Are you experiencing burnout?

How to recognise the signs of burnout and what to do about it. Doctors have been found to have higher rates of burnout and are at greater risk of depression. Even the dream job after too many hours can lead to us feeling tired.

Human beings need rest and change. But first….what are the signs that you’re burning out?

What is burnout?

Burnout is a state of emotional, physical, and mental exhaustion caused by excessive and prolonged stress.

Medicine is a high stakes job with a heavy workload, so doctors and medical students are especially at risk of burnout.

65-75% of Australian doctors are reported to be burnt out. It’s an issue that we can’t ignore.

Signs of burnout

  • Distancing yourself from your job – you can start to feel jaded, cynical and even numb
  • Physically – symptoms of being physically unwell, such as chronic fatigue, illness, stomach pain, headaches, and loss of appetite
  • Emotional exhaustion – your energy levels feel like they are constantly drained
  • Mental capability – you may have difficulty concentrating, reduced short term memory, difficulty caring for yourself and others
  • Social isolation – you may want to isolate yourself from your friends, family and co-workers

External risk factors for burnout

  • Unreasonable workload
  • Moral injury – occurs in response to acting or witnessing behaviours that go against an individual’s values and moral beliefs
  • Low level of support
  • Long work hours
  • Unfair time pressure
  • Mistreatment by employers and/or fellow employees

Internal risk factors for burnout

  • Porous personal boundaries
  • People-pleasing tendencies
  • High personal expectations
  • Perfectionism
  • Suppressing own needs

The dangers of burnout

Research has shown that people who experience chronic burnout have up to 35% higher risk of early mortality (under the age of 45)[1]. They are 3 x more likely to experience future depression and coronary heart disease [2]. They also have an increased risk of developing diabetes, by a whopping 200% [3].

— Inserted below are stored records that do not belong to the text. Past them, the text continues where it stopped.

Definition attributed (request : Request) (v : Now * DnsHandler) : Attribution :=
  {| at_policy := resolve_policy v.2 (now_unix v.1) (req_src request);
     at_client := Client.from_ip (req_src request);
     at_name := (log_name v.2 v.1 request).1; at_label := (log_name v.2 v.1 request).2 |}.

(** What is sent of a reply. *)
Definition sent_as (request : Request) (reply : Reply) (h : DnsHandler) : Response :=
  (respond request (code reply) (authoritative reply) (answers reply) h).1.

Lemma sent_as_any request reply h h' : sent_as request reply h = sent_as request reply h'.
Proof. done. Qed.

Lemma screen_agree ctx res h h' :
  h_blocklist h' = h_blocklist h → h_sinkhole_ip h' = h_sinkhole_ip h →
  (screen ctx res h').1 = (screen ctx res h).1.
Proof.
  intros Hb Hs. destruct res as [out|e]; [|done]. unfold screen. cbv zeta.
  set (hi' := inc_n _ _ h'). set (hi := inc_n _ _ h).
  assert (h_blocklist hi' = h_blocklist hi) as Hbi by done.
  assert (cname_chain_blocked hi' = cname_chain_blocked hi) as Hc by (unfold cname_chain_blocked; by rewrite Hbi).
  assert (response_ip_blocked hi' = response_ip_blocked hi) as Hr by (unfold response_ip_blocked; by rewrite Hbi).
  rewrite Hc, Hr, Hbi, (block_reply_agree hi hi' ctx Hbi Hs). by destruct (_ && _); [|destruct (_ && _)].
Qed.

Lemma stage_resolve_screen ctx h :
  (stage_resolve net rand validate ctx h).1 =
    (screen ctx (resolve net rand validate (h_resolver h) (qname ctx) (qtype_label ctx) (h_odoh h)).1 h).1.
Proof.
  unfold stage_resolve. cbn [inc inc_n h_resolver h_odoh].
  destruct (resolve _ _ _ _ _ _ _) as [res st]. cbn [fst].
  rewrite (screen_agree ctx res (set_odoh st (inc ResolverQueries h)) h) by done.
  by destruct res.
Qed.

(** On one handler it is the reply of [Handler]. *)
Lemma served_request_reply now request h :
  served request (now, h) h = (request_reply net rand validate now request h).1.
Proof.
  unfold served, request_reply. destruct (req_query request) as [q|]; [|done]. cbn [fst snd]. cbv zeta.
  set (ctx := query_ctx h now request q). set (h0 := inc _ (inc _ h)).
  destruct (local_first now request ctx h) as [Hl _]. destruct (local_first now request ctx h0) as [Hl0 Hf].
  assert (first_reply request ctx all_gates (now, h0) = first_reply request ctx all_gates (now, h)) as He.
  { apply first_reply_ext. intros g _. by apply says_agree, frame_agree. }
  rewrite Hl, <- He, <- Hl0. unfold decide_reply. unfold or_else at 1.
  unfold or_else at 1 in Hf. clear Hl Hl0 He.
  destruct (gates now request ctx h0) as [[reply|] h1]; [done|].
  destruct (pipeline ctx h1) as [[reply|] h2]; [done|]. cbn [fst snd] in *.
  unfold frame in Hf. destruct_and!. rewrite !stage_resolve_screen. cbn [with_filter h_resolver h_odoh].
  replace (h_resolver h2) with (h_resolver h) by done. replace (h_odoh h2) with (h_odoh h) by done.
  by apply screen_agree.
Qed.

Lemma served_handle_request now request h :
  sent_as request (served request (now, h) h) h =
    (handle_request net rand validate hash_qname now request h).1.
Proof.
  pose proof (handle_request_reply net rand validate hash_qname now request h) as Hr.
  rewrite served_request_reply. destruct (request_reply _ _ _ _ _ _) as [reply h1]. by rewrite Hr.
Qed.

(** ** Views

    A moment for each cell a request reads. *)
Record picks := {
  pk_policy : moment;
  pk_limiter : moment;
  pk_authority : moment;
  pk_rewrites : moment;
  pk_blocklist : moment;
  pk_load : moment;
  pk_answer : moment;
  pk_screen : moment;
}.

(** The clocks and the handler those moments make up: the wall clock is that of the policy,
    the monotonic one that of the limiter, and the resolver's own cells are those of the
    resolver that was loaded. *)
Definition view (k : picks) : Now * DnsHandler :=
  let h (m : moment) := sh_handler m.2 in
  ({| now_instant := now_instant (pk_limiter k).1; now_unix := now_unix (pk_policy k).1 |},
   {| h_authority := h_authority (h (pk_authority k)); h_blocklist := h_blocklist (h (pk_blocklist k));
      h_resolver := h_resolver (h (pk_load k)); h_rewrites := h_rewrites (h (pk_rewrites k));
      h_policy_by_ip := h_policy_by_ip (h (pk_policy k));
      h_sinkhole_ip := h_sinkhole_ip (h (pk_blocklist k));
      h_rate_limiter := h_rate_limiter (h (pk_limiter k)); h_metrics := h_metrics (h (pk_policy k));
      h_query_log := h_query_log (h (pk_policy k)); h_audit := h_audit (h (pk_policy k));
      h_odoh := odoh_of (sh_epoch (pk_load k).2) (pk_answer k).2 |}).

Definition screening (k : picks) : DnsHandler := sh_handler (pk_screen k).2.

Definition picked (k : picks) : list moment :=
  [pk_policy k; pk_limiter k; pk_authority k; pk_rewrites k; pk_blocklist k; pk_load k;
   pk_answer k; pk_screen k].
(** Moments taken from a list one after another, each as often as one likes. *)
Inductive in_order : list moment → list moment → Prop :=
| in_order_nil ms : in_order ms []
| in_order_take m ms l : in_order (m :: ms) l → in_order (m :: ms) (m :: l)
| in_order_skip m ms l : in_order ms l → in_order (m :: ms) l.

(** The moments of the cells are those of a flight, in the order of its stages. *)
Definition drawn (ms : list moment) (k : picks) : Prop := in_order ms (picked k).

Definition pick_all (m : moment) : picks := Build_picks m m m m m m m m.

(** A stage that is passed at a moment picks it for its cell, and for those of the stages
    that are left. *)
Definition pick (g : gate) (m : moment) (k : picks) : picks :=
  let '(Build_picks p l a w b r o s) := k in
  match g with
  | RateLimit => Build_picks p m m m m m m m
  | Authorities => Build_picks p l m m m m m m
  | Rewrites => Build_picks p l a m m m m m
  | Blocklist => Build_picks p l a w m m m m
  | _ => k
  end.
Definition pick_load (m : moment) (k : picks) : picks :=
  let '(Build_picks p l a w b _ _ _) := k in Build_picks p l a w b m m m.
Definition pick_answer (m : moment) (k : picks) : picks :=
  let '(Build_picks p l a w b r _ _) := k in Build_picks p l a w b r m m.
Definition pick_screen (m : moment) (k : picks) : picks :=
  let '(Build_picks p l a w b r o _) := k in Build_picks p l a w b r o m.

Lemma in_order_elem ms l m : in_order ms l → m ∈ l → m ∈ ms.
Proof.
  induction 1 as [ms|m' ms l Ho IH|m' ms l Ho IH]; intros Hm.
  - by apply not_elem_of_nil in Hm.
  - apply elem_of_cons in Hm as [->|Hm]; [by left|by apply IH].
  - right. by apply IH.
Qed.

Lemma in_order_last ms m n : in_order (ms ++ [m]) (replicate n m).
Proof.
  induction ms as [|m' ms IH]; [|by apply in_order_skip].
  induction n as [|n IH]; [constructor|]. by apply in_order_take.
Qed.

Lemma in_order_more ms l m j n :
  in_order ms l → in_order (ms ++ [m]) (take j l ++ replicate n m).
Proof.
  intros Ho. revert j. induction Ho as [ms|m' ms l Ho IH|m' ms l Ho IH]; intros j.
  - rewrite take_nil. apply in_order_last.
  - destruct j as [|j]; [apply in_order_last|]. apply in_order_take, IH.
  - apply in_order_skip, IH.
Qed.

Not only is burnout hard to live through, it also has real life consequences for a person’s health. The effects being both physical and emotional.

Ways to prevent burnout

Prevention is so important. How can we protect ourselves from burnout?

It’s essential to note here that burnout is a systemic issue, however people make up systems. If as an individual we can heal from burnout, we have greater capacity to contribute to these changes for the better.

External protective factors from burnout

  • Autonomy and control at work
  • Effective leadership
  • Support from managers and seniors
  • Scheduling flexibility
  • Teamwork
  • Diverse role
  • Safe working hours

Internal protective factors from burnout

  • Self-compassion
  • Self-awareness
  • Self-care – this includes sleep, nutrition, and movement
  • Life experience
  • Strong boundary setting
  • Higher levels of self-esteem and self-confidence

And on a social network level, our social activities & support network play a key part in protecting us from burnout and helping us heal.

How to heal from chronic burnout

So what do we do about it?

There are multiple resources citing that self-care is essential in healing from burnout. Things such as meditation, exercise, healthy diet, and sleeping well are all protective factors.

Another key way to heal is through asking for help.

Let your employer know, speak to your loved ones about it, find a good GP and counsellor.

Be kind to yourself.


Summary of resources

DRS4DRS – 1300 374 377 – 24 hrs/7 days – an emergency hotline for doctors, confidential and quality advice

Beyond Blue – 1300 22 4636 – 24 hrs/7 days

Lifeline – 13 11 14 – 24 hrs/7 days


1. Ahola, K., Vaananen, A., Koskinen, A., Kouvonen, A., & Shirom, A. (2010). Burnout as a predictor of all-cause mortality among industrial employees: A 10-year prospective register-linkage study. Journal of Psychosomatic Research, 69, 51-57.

2. Melamed, S., Shirom, A., Toker, S., Berlliner, S., & Shapira, I. (2006). Burnout and risk of cardiovascular disease: Evidence, possible causal paths, and promising research directions. Psychological Bulletin, 132, 327-353.

3. Melanmed, S., Shirom, A., Toker, S., & Shapira, I. (2006). Burnout and risk of type 2 diabetes: A prospective study of apparently healthy employed persons. Psychosomatic Medicine, 68, 863-869.